As we can see, the clusters are actually doing a pretty good job of separating penguins by species!

3.3.1

Based on these plots, it seems that the \(k\)-means clustering has done a great job of clustering the penguins into clusters of different species. If you look carefully, there is some error when distinguishing between Chinstrap and Adelie penguins.

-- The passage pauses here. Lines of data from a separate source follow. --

Section CacheSafe.
Context `{ExternalTypes} `{ExternalMethods} `{MapOrder} `{!ExternalCopies} (spec_error : memory → ref → option error)
  (injected : memory → ref → bool).

(** C13: Generation does not reach the cache. For every well-typed package at [r], in
    every memory, the deep copy that the reconciler works on is made without a
    panic, and making from it the objects that take over its label maps (custom
    AuthorizationPolicies and ServiceEntries, additional NetworkPolicies),
    marking those that HBONE injection changes and stamping all, which writes
    into those maps, does not panic and leaves every block that was in use
    before the copy as it was, the package at [r] with its contents among them,
    whatever the specs decode to and whichever policies the injection changes. *)
Theorem generation_spares_cache pkgName h r v (Hr : read h r = Some v) (Hv : well_typed Package_type h v) :
  ∃ h1 copy, Package_DeepCopy (VPtr r) h = Ok (VPtr copy, h1) ∧
    match generateCustoms spec_error injected pkgName copy h1 with
    | Ok (_, h2) => (∀ l, l ∈ dom h → h2 !! l = h !! l) ∧ read h2 r = Some v ∧
                    contents Package_type h2 v = contents Package_type h v
    | Err _ => True
    | Panics | Diverges => False
    end.
Proof.
  destruct (struct_method_copies _ _ _ package_methods) as [_ Hc].
  destruct (Hc h r v Hr Hv) as (h1 & copy & v' & Hrun & Hs & _ & Hread & [_ Hw Hf]). exists h1, copy. split; [done|].
  apply (wp_post _ (λ _ h2, ∀ l, l ∈ dom h → h2 !! l = h1 !! l)).
  { apply wp_generateCustoms; [by apply subseteq_dom|]. by exists v'. }
  intros u h2 Hsame. assert (∀ l, l ∈ dom h → h2 !! l = h !! l) as Hold.
  { intros l Hl. rewrite (Hsame l Hl). apply elem_of_dom in Hl as [b Hb]. rewrite Hb. by eapply lookup_weaken. }
  split; [done|]. split; [rewrite <-Hr; apply read_other, Hold; by eapply read_dom|].
  apply (frame Package_type h h2 v). intros l Hl. by apply Hold, (footprint_allocated _ h v Hv).
Qed.
End CacheSafe.


(** ** A package in the cache with a custom policy and an additional one *)

#[local] Existing Instance demo_external_types.
#[local] Existing Instance demo_external_methods.
#[local] Existing Instance demo_order.

(** [pkg.Spec.Istio.AuthorizationPolicies] *)
Definition authz_of (pkg : ref) : M ref :=
  istio ← deref (field_ref "Istio" (field_ref "Spec" pkg)); deref (field_ref "AuthorizationPolicies" istio).
Definition cached_package : M ref :=
  pkg ← new_var (zero Package_type);
  set_new (field_ref "Istio" (field_ref "Spec" pkg)) Istio_type ;;
  istio ← deref (field_ref "Istio" (field_ref "Spec" pkg));
  set_new (field_ref "AuthorizationPolicies" istio) IstioAuthorizationPolicies_type ;;
  store (field_ref "Enabled" istio) (VPrim (PBool true)) ;;
  ap ← authz_of pkg;
  set_make_slice (field_ref "Custom" ap) IstioAuthorizationPoliciesCustomElem_type 1 ;;
  e ← elem (field_ref "Custom" ap) 0;
  store (field_ref "Name" e) (go_string "allow-metrics") ;;
  make_map (field_ref "Labels" e) ;;
  set_key (field_ref "Labels" e) "team" (go_string "observability") ;;
  set_new (field_ref "NetworkPolicies" (field_ref "Spec" pkg)) NetworkPolicies_type ;;
  np ← deref (field_ref "NetworkPolicies" (field_ref "Spec" pkg));
  store (field_ref "Enabled" np) (VPrim (PBool true)) ;;
  set_make_slice (field_ref "AdditionalPolicies" np) AdditionalPolicy_type 1 ;;
  e ← elem (field_ref "AdditionalPolicies" np) 0;
  store (field_ref "Name" e) (go_string "allow-scrape") ;;
  make_map (field_ref "Labels" e) ;;
  mret pkg.

Definition result {A} (d : A) (m : outcome (A * memory)) : A * memory := match m with Ok r => r | _ => (d, ∅) end.
Definition cache : ref * memory := result (var_ref 1) (cached_package ∅).
Definition reconciled : val * memory := result VNil (Package_DeepCopy (VPtr cache.1) cache.2).
Definition package_ref : ref := match reconciled.1 with VPtr r => r | _ => var_ref 1 end.
Definition stamped_memory : memory := (result () (generateCustoms (λ _ _, None) (λ _ _, true) "app" package_ref reconciled.2)).2.
Definition package_contents (h : memory) (r : ref) : option tree := contents Package_type h <$> read h r.


(** The package label in the labels of an element of the spec: the first custom
    policy, and the first additional NetworkPolicy. *)
Definition label_in (h : memory) (key : string) (labels : M val) : option val :=
  match labels h with
  | Ok (VMap l, _) => match h !! l with Some (Table m) => m !! key | _ => None end
  | _ => None
  end.
Definition spec_label (h : memory) (pkg : ref) : option val :=
  label_in h LabelPackage (ap ← authz_of pkg; e ← elem (field_ref "Custom" ap) 0; load (field_ref "Labels" e)).
Definition netpol_label (h : memory) (key : string) (pkg : ref) : option val :=
  label_in h key (np ← deref (field_ref "NetworkPolicies" (field_ref "Spec" pkg));
                  e ← elem (field_ref "AdditionalPolicies" np) 0; load (field_ref "Labels" e)).

(** Generation is not a pure function of the package: the labels appear in the
    spec it was given.  The spec in the cache does not get them. *)
Lemma stamping_writes_into_the_package :
  generateCustoms (λ _ _, None) (λ _ _, true) "app" package_ref reconciled.2 = Ok ((), stamped_memory) ∧
  spec_label reconciled.2 package_ref = None ∧
  spec_label stamped_memory package_ref = Some (go_string "app") ∧
  spec_label stamped_memory cache.1 = None ∧
  netpol_label stamped_memory LabelPackage package_ref = Some (go_string "app") ∧
  netpol_label stamped_memory hboneLabel package_ref = Some (go_string hboneLabelValue) ∧
  netpol_label stamped_memory LabelPackage cache.1 = None ∧ netpol_label stamped_memory hboneLabel cache.1 = None.
Proof. split_and!; vm_compute; reflexivity. Qed.

Definition cached_value : val := default VNil (read cache.2 cache.1).
Lemma cached_read : read cache.2 cache.1 = Some cached_value.
Proof. vm_compute. reflexivity. Qed.
Lemma cached_typed : well_typed Package_type cache.2 cached_value.
Proof. apply well_typedb_sound. vm_compute. reflexivity. Qed.

Lemma DeepCopy_copies_witness :
  ∃ h' r' v', Package_DeepCopy (VPtr cache.1) cache.2 = Ok (VPtr r', h') ∧ cache.2 ⊆ h' ∧
    read h' r' = Some v' ∧ copied Package_type cache.2 cached_value h' v'.
Proof.
  pose proof (@DeepCopy_copies _ _ _ demo_external_copies) as [Hall _]. rewrite Forall_forall in Hall.
  destruct (Hall _ package_methods) as (_ & Hnew & _).
  destruct (Hnew _ _ _ cached_read cached_typed) as (h' & r' & v' & Hrun & Hs & _ & Hread & Hc).
  exists h', r', v'. split; [exact Hrun|]. split; [exact Hs|]. split; [exact Hread|exact Hc].
Defined.

(** What was in use before the copy is untouched by the stamping. *)
Lemma stamped_outside l : l ∈ dom cache.2 → stamped_memory !! l = reconciled.2 !! l.
Proof.
  intros Hl. assert (forallb (λ l, bool_decide (l ∈ [1;2;3;4;5;6;7;8]%positive)) (elements (dom cache.2)) = true) as Hdom
    by (vm_compute; reflexivity).
  rewrite forallb_forall in Hdom. specialize (Hdom l (proj1 (list_elem_of_In _ _) (proj2 (elem_of_elements _ _) Hl))).
  apply bool_decide_eq_true_1 in Hdom.
  do 8 (apply elem_of_cons in Hdom as [->|Hdom]; [vm_compute; reflexivity|]). exfalso. by apply elem_of_nil in Hdom.
Qed.

Lemma DeepCopy_isolates_witness :
  spec_label stamped_memory package_ref = Some (go_string "app") ∧
  package_contents stamped_memory cache.1 = package_contents cache.2 cache.1.
Proof.
  split; [vm_compute; reflexivity|].
  destruct (@DeepCopy_isolates _ _ _ demo_external_copies Package_type Package_DeepCopyInto Package_DeepCopy cache.2 cache.1
    cached_value package_methods cached_read cached_typed) as (h' & r' & v' & Hrun & _ & _ & Horig & _).
  assert (h' = reconciled.2) as -> by (unfold reconciled; rewrite Hrun; reflexivity).
  destruct (Horig stamped_memory stamped_outside) as [Hr Hc].
  unfold package_contents. rewrite Hr, cached_read. exact (f_equal Some Hc).
Defined.

Lemma generation_spares_cache_witness :
  ∃ h1 copy, Package_DeepCopy (VPtr cache.1) cache.2 = Ok (VPtr copy, h1) ∧
    match generateCustoms (λ _ _, None) (λ _ _, true) "app" copy h1 with
    | Ok (_, h2) => read h2 cache.1 = Some cached_value
    | _ => False
    end.
Proof.
  destruct (@generation_spares_cache _ _ _ demo_external_copies (λ _ _, None) (λ _ _, true) "app" cache.2 cache.1 cached_value
    cached_read cached_typed) as (h1 & copy & Hrun & Hgen).
  exists h1, copy. split; [exact Hrun|]. assert ((VPtr copy, h1) = reconciled) as Heq by (unfold reconciled; rewrite Hrun; reflexivity).
  assert (copy = package_ref) as -> by (unfold package_ref; rewrite <-Heq; reflexivity).
  assert (h1 = reconciled.2) as -> by (rewrite <-Heq; reflexivity).
  rewrite (proj1 stamping_writes_into_the_package) in *. exact (proj1 (proj2 Hgen)).
Defined.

If we also include more data such as sex or island, we might be able to more clearly distinguish between these two species.

3.4

The between_ss /total_ss values are:

  • \(k = 2\): 776.989 / 1328 = 0.59 = 59%
  • \(k = 3\): 958.347 / 1328 = 0.72 = 72%
  • \(k = 4\): 1037.978 / 1328 = 0.78 = 78%

The between_ss /total_ss value actually increases as we increase the number of clusters, which isn’t necessarily accurate - we know e.g. that there are not four species of penguin in our data (what happens if we use \(k=10\)?!).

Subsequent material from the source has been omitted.